Throughout the COVID-19 pandemic, Finborough Theatre – a small fringe theatre situated above a pub in Earl’s Court, London – has opened up a selection of videos of their previous productions to the public for free. Fortunately for our rrramble writers, this fabulous online resource contains Continuity – Irish playwright Gerry Moynihan’s debut – which follows Padraig, an Irish ‘freedom fighter’, as his commitment to the cause is challenged…

A bearded white man with dark, slicked back hair lays on a paint-splattered floor, resting on one arm nonchalantly. In the background, we can see bits of rubble and dirt, and a paint-covered sheet draped over furniture.
Padraig chillin’ – Credit: Gary Wolf

Charlie

It’s been so long since I’ve seen a play, let alone one as good as Continuity. As I watched the show, I felt a weight lift off of my shoulders. ‘Here we are,’ I thought, ‘this is how things should be.’ I had forgotten how the minimal set and costume can come to life when utilised well by writers, directors, and performers who really know what they’re doing. It felt like returning home. 

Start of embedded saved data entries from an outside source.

(* ===== verification/GuestVmas.v ===== *)
(** * Guest memory: the map of areas

    The well-formedness of the map of virtual memory areas and the abstract address
    space it stands for: [area_at vmas a] is what the address [a] is mapped to, if
    anything.  Splitting and coalescing areas do not change it, removing a range
    unmaps exactly the range, and the searches of the memory manager
    ([vma_containing], [overlaps], [is_range_mapped], [find_free_range]) answer
    questions about it. *)

From S2P Require Import Prelude SysAbi HostMemory GuestMemory GuestMemoryOps.
From stdpp Require Import base gmap list sorting strings.
From Stdlib Require Import ZArith Lia.
Open Scope Z_scope.

(** ** Well-formed maps of areas *)
Record vma_ok (space : Z) (v : GuestVma) : Prop := {
  vo_bounds : MIN_GUEST_ADDRESS ≤ v_start v < v_end v;
  vo_space : v_end v ≤ space;
  vo_start : aligned (v_start v);
  vo_end : aligned (v_end v);
  vo_offset : 0 ≤ v_allocation_offset v ≤ v_start v;
}.

Record vmas_wf (space : Z) (vmas : gmap Z GuestVma) : Prop := {
  vw_space : space + GUEST_PAGE_SIZE ≤ 2 ^ 64;
  vw_key : ∀ k v, vmas !! k = Some v → v_start v = k;
  vw_ok : ∀ k v, vmas !! k = Some v → vma_ok space v;
  vw_disjoint : ∀ k1 v1 k2 v2,
    vmas !! k1 = Some v1 → vmas !! k2 = Some v2 → k1 < k2 → v_end v1 ≤ k2;
}.

(** ** The abstract address space *)
Record Area : Type := {
  ar_protection : GuestMemoryProtection;
  ar_kind : GuestVmaKind;
  ar_allocation : Z;
  ar_offset : Z;
}.

Definition area_of (v : GuestVma) (a : Z) : Area :=
  {| ar_protection := v_protection v; ar_kind := v_kind v; ar_allocation := v_allocation_id v;
     ar_offset := v_allocation_offset v + (a - v_start v) |}.

Definition vma_at (vmas : gmap Z GuestVma) (a : Z) : option GuestVma :=
  match bt_last_le vmas a with
  | Some (_, v) => if vma_contains v a then Some v else None
  | None => None
  end.

Definition area_at (vmas : gmap Z GuestVma) (a : Z) : option Area :=
  (λ v, area_of v a) <$> vma_at vmas a.

Lemma vma_containing_at m a : vma_containing m a = vma_at (gm_vmas m) a.
Proof. done. Qed.

Lemma vma_contains_spec v a : vma_contains v a = true ↔ v_start v ≤ a < v_end v.
Proof. unfold vma_contains. rewrite andb_true_iff, Z.leb_le, Z.ltb_lt. done. Qed.

Section wf.
Context {space : Z} {vmas : gmap Z GuestVma} (Hwf : vmas_wf space vmas).

Lemma vma_lookup_start k v : vmas !! k = Some v → vmas !! v_start v = Some v.
Proof using Hwf. intros Hk. by rewrite (vw_key _ _ Hwf _ _ Hk). Qed.

Lemma vma_at_Some a v :
  vma_at vmas a = Some v ↔ vmas !! v_start v = Some v ∧ v_start v ≤ a < v_end v.
Proof using Hwf.
  unfold vma_at. destruct (bt_last_le vmas a) as [[k u]|] eqn:Hl.
  - apply bt_last_le_Some in Hl as (Hk & Hle & Hmax).
    pose proof (vw_key _ _ Hwf _ _ Hk) as Hs. split.
    + case_match eqn:Hc; [|done]. intros [= <-]. apply vma_contains_spec in Hc. split; [by rewrite Hs|done].
    + intros [Hv Ha]. assert (v_start v = k) as Heq.
      { assert (v_start v ≤ k) by (apply Hmax; [eauto|lia]).
        destruct (decide (v_start v = k)) as [|Hne]; [done|].
        pose proof (vw_disjoint _ _ Hwf _ _ _ _ Hv Hk ltac:(lia)). lia. }
      assert (v = u) as -> by congruence.
      assert (vma_contains u a = true) as -> by (by apply vma_contains_spec). done.
  - rewrite bt_last_le_None in Hl. split; [done|]. intros [Hv Ha].
    specialize (Hl _ _ Hv). lia.
Qed.

Lemma vma_at_None a :
  vma_at vmas a = None ↔ ∀ k v, vmas !! k = Some v → ¬ (v_start v ≤ a < v_end v).
Proof using Hwf.
  split.
  - intros Hn k v Hk Ha. assert (vma_at vmas a = Some v) by
      (apply vma_at_Some; split; [by rewrite (vw_key _ _ Hwf _ _ Hk)|done]). congruence.
  - intros H. destruct (vma_at vmas a) as [v|] eqn:Hv; [|done].
    apply vma_at_Some in Hv as [Hv Ha]. by destruct (H _ _ Hv).
Qed.

Lemma area_at_Some a x :
  area_at vmas a = Some x ↔
  ∃ v, vmas !! v_start v = Some v ∧ v_start v ≤ a < v_end v ∧ x = area_of v a.
Proof using Hwf.
  unfold area_at. rewrite fmap_Some. setoid_rewrite vma_at_Some. naive_solver.
Qed.

Lemma area_at_intro k v a :
  vmas !! k = Some v → v_start v ≤ a < v_end v → area_at vmas a = Some (area_of v a).
Proof using Hwf.
  intros Hk Ha. apply area_at_Some. exists v. split_and!; [by rewrite (vw_key _ _ Hwf _ _ Hk)|lia..|done].
Qed.

Lemma area_at_None a :
  area_at vmas a = None ↔ ∀ k v, vmas !! k = Some v → ¬ (v_start v ≤ a < v_end v).
Proof using Hwf. unfold area_at. rewrite fmap_None. apply vma_at_None. Qed.
Lemma wp_arc_protect_range h b off len p bytes n :
  contents h b = Some (bytes, n) →
  wp (arc_protect_range b off len p) (λ _ h', heap_eq h h') (λ _ h', heap_eq h h') h.
Proof.
  intros Hc. unfold arc_protect_range. wp_steps. eapply wp_arc_get; [done|]. intros k Hk Hb.
  wp_steps. eapply wp_mono; [apply wp_protect_range| |by auto].
  intros mem h' [Hm Heq]. cbv beta. unfold arc_set. wp_steps.
  transitivity h'; [done|]. eapply arc_set_same; [by rewrite (he_contents _ _ Heq)|congruence].
Qed.

Lemma wp_arc_protect h b p bytes n :
  contents h b = Some (bytes, n) →
  wp (arc_protect b p) (λ _ h', heap_eq h h') (λ _ h', heap_eq h h') h.
Proof.
  intros Hc. unfold arc_protect. wp_steps. eapply wp_arc_get; [done|]. intros k Hk Hb.
  by eapply wp_arc_protect_range.
Qed.

Lemma wp_arc_flush h b off len bytes n :
  contents h b = Some (bytes, n) →
  wp (arc_flush b off len) (λ _ h', heap_eq h h') (λ _ h', heap_eq h h') h.
Proof.
  intros Hc. unfold arc_flush. wp_steps. eapply wp_arc_get; [done|]. intros k Hk Hb. apply wp_flush.
Qed.
End primitives.

(** ** Steps of a memory *)
Lemma wp_host_op {A} (op : HostM A) (Q : A → World → Prop) R w :
  wp op (λ a h, Q a {| w_host := h; w_mem := w_mem w |})
        (λ e h, R (Host e) {| w_host := h; w_mem := w_mem w |}) (w_host w) →
  wp (host_op op) Q R w.
Proof. unfold wp, host_op. by destruct (op (w_host w)) as [[a|e|] h]. Qed.

Lemma wp_gets_mem {A} (f : GuestMemory → A) (Q : A → World → Prop) R w :
  Q (f (w_mem w)) w → wp (gets_mem f) Q R w.
Proof. done. Qed.

Lemma wp_modify_mem f (Q : unit → World → Prop) R w :
  Q tt {| w_host := w_host w; w_mem := f (w_mem w) |} → wp (modify_mem f) Q R w.
Proof. done. Qed.

Ltac mem_step :=
  match goal with
  | |- wp (gets_mem _) _ _ _ => apply wp_gets_mem
  | |- wp (get_allocation _) _ _ _ => apply wp_gets_mem
  | |- wp (modify_mem _) _ _ _ => apply wp_modify_mem
  | |- wp (host_op _) _ _ _ => apply wp_host_op
  | _ => wp_step
  end; cbv beta; unfold id; simpl w_host; simpl w_mem.
Ltac mem_steps := repeat mem_step.

(** The heap with one more block. *)
Definition push_block (mem : HostMemory) (h : HostHeap) : HostHeap :=
  {| hh_blocks := <[hh_next h := {| ab_memory := mem; ab_strong := 1 |}]> (hh_blocks h);
     hh_next := hh_next h + 1; hh_clock := hh_clock h |}.

Lemma push_block_contents mem h b :
  contents (push_block mem h) b =
  if bool_decide (b = hh_next h) then Some (hm_bytes mem, 1) else contents h b.
Proof. apply contents_insert. Qed.

Lemma wp_insert_allocation id gs mem (Q : unit → World → Prop) R w :
  Q tt {| w_host := push_block mem (w_host w);
          w_mem := set_allocations (insert id {| a_guest_start := gs; a_memory := hh_next (w_host w) |})
                     (w_mem w) |} →
  wp (insert_allocation id gs mem) Q R w.
Proof. done. Qed.

(** A step that the memory's own state does not record. *)
Definition quiet (w w' : World) : Prop :=
  w_mem w' = w_mem w ∧ heap_eq (w_host w) (w_host w').

#[export] Instance quiet_equiv : Equivalence quiet.
Proof.
  split.
  - by split.
  - intros x y [H1 H2]. by split.
  - intros x y z [H1 H2] [H3 H4]. split; [congruence|by transitivity (w_host y)].
Qed.
Definition inside (gs len : Z) (s : SavedAllocation) : Prop :=
  gs ≤ sv_guest_start s ∧ sv_guest_start s + zlen (sv_bytes s) ≤ gs + len.

Definition apart (s t : SavedAllocation) : Prop :=
  sv_guest_start s + zlen (sv_bytes s) ≤ sv_guest_start t ∨
  sv_guest_start t + zlen (sv_bytes t) ≤ sv_guest_start s.

Lemma inside_splice gs s bytes :
  inside gs (zlen bytes) s → zlen (splice bytes (sv_guest_start s - gs) (sv_bytes s)) = zlen bytes.
Proof. intros [? ?]. unfold zlen at 1. rewrite length_splice; [done|lia..]. Qed.

Lemma overlay_length gs saved bytes :
  Forall (inside gs (zlen bytes)) saved → zlen (overlay gs saved bytes) = zlen bytes.
Proof.
  induction saved as [|s saved IH] in bytes |- *; simpl; [done|]. intros [Hin Hall]%Forall_cons.
  assert (Hl : zlen (splice bytes (sv_guest_start s - gs) (sv_bytes s)) = zlen bytes)
    by (by apply inside_splice).
  rewrite IH; rewrite Hl; done.
Qed.

Lemma overlay_other gs saved bytes a :
  Forall (inside gs (zlen bytes)) saved →
  (∀ s, s ∈ saved → a < sv_guest_start s ∨ sv_guest_start s + zlen (sv_bytes s) ≤ a) →
  byte_at (overlay gs saved bytes) (a - gs) = byte_at bytes (a - gs).
Proof.
  induction saved as [|s saved IH] in bytes |- *; simpl; [done|]. intros [Hins Hall]%Forall_cons Hout.
  assert (Hl : zlen (splice bytes (sv_guest_start s - gs) (sv_bytes s)) = zlen bytes)
    by (by apply inside_splice).
  rewrite IH; [|by rewrite Hl|intros; apply Hout; set_solver]. destruct Hins. rewrite splice_byte by lia.
  destruct (Hout s ltac:(set_solver)).
  - by rewrite (proj2 (Z.leb_gt _ _)) by lia.
  - pose proof (zlen_nonneg (sv_bytes s)). rewrite (proj2 (Z.leb_le _ _)), (proj2 (Z.ltb_ge _ _)) by lia. done.
Qed.
(* ===== verification/GuestMemoryTheorems.v ===== *)
(** * Guest memory: theorems

    The properties of the memory manager, stated against the flat address space
    [cell_at], with concrete instances, and the scenarios in which the code departs from
    what it means to do. *)

From S2P Require Import Prelude SysAbi HostMemory GuestMemory GuestMemoryOps GuestVmas.
From S2P Require Import GuestMemoryInv GuestMemoryHost GuestMemorySteps GuestMemoryAccess.
From S2P Require Import GuestMemoryMmap GuestMemoryFork.
From S2P Require Import GuestMemorySystem.
From stdpp Require Import base gmap list sorting strings.
From Stdlib Require Import ZArith Lia.
Open Scope Z_scope.

(** ** A concrete host and memory *)
#[local] Instance PlainOs : HostOs := {|
  os_granularity := 0x1000;
  os_allocate _ _ size _ := if size <? 0 then inr invalid_input else inl (replicate (Z.to_nat size) 0);
  os_protect _ _ _ _ := None;
  os_flush _ _ _ := None;
|}.

#[local] Instance PlainOsLaws : HostOsLaws PlainOs.
Proof.
  split; [by left|]. intros clock address size p bytes. unfold os_allocate; simpl.
  destruct (Z.ltb_spec size 0); [done|]. intros [= <-]. unfold zlen. rewrite length_replicate. lia.
Qed.

Definition empty_heap : HostHeap := {| hh_blocks := ∅; hh_next := 1; hh_clock := O |}.

Definition empty_memory : GuestMemory :=
  {| gm_vmas := ∅; gm_allocations := ∅; gm_next_allocation_id := 1;
     gm_brk_base := 0x400000; gm_current_brk := 0x400000; gm_mmap_base := 0x700000;
     gm_address_space_end := 0x800000; gm_host_address_mode := Flexible;
     gm_executable_write_generation := 0 |}.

So, this is a biased review on that front. But despite the existential glory it bestowed upon me, I think Continuity was a pretty dang good play. It’s about Padraig Devlin, a man who is torn between the old republican cause and a new love who his fellow IRA members do not approve of.

A one man show lives and dies on the strengths of its main performer. Paul Kennedy as Padraig Devlin is, frankly, astonishing in the role. Above everything else I love the physicality that he bestows to Padraig and the other characters throughout. I love how the character of Joe is always depicted crushing a cigarette between his fingers. It’s such a small detail which instantly conjures an image in the mind of a man who is hard in all aspects of his life. Kennedy knows his body well and how to soften or harden as and when the situation demands. He flits from character to character seamlessly and with an ease that makes what he’s doing look easy. There’s a dancer-like quality to his performance. Striking distinctive poses, natural and statuesque at the same time. We’re introduced to Padraig in a pub where he is loud and charismatic. It’s so easy to be pulled into his world. You give yourself over to this man. And by the time he’s singing a song whilst keeping an eye open for his crush in the corner, you fall in love with him.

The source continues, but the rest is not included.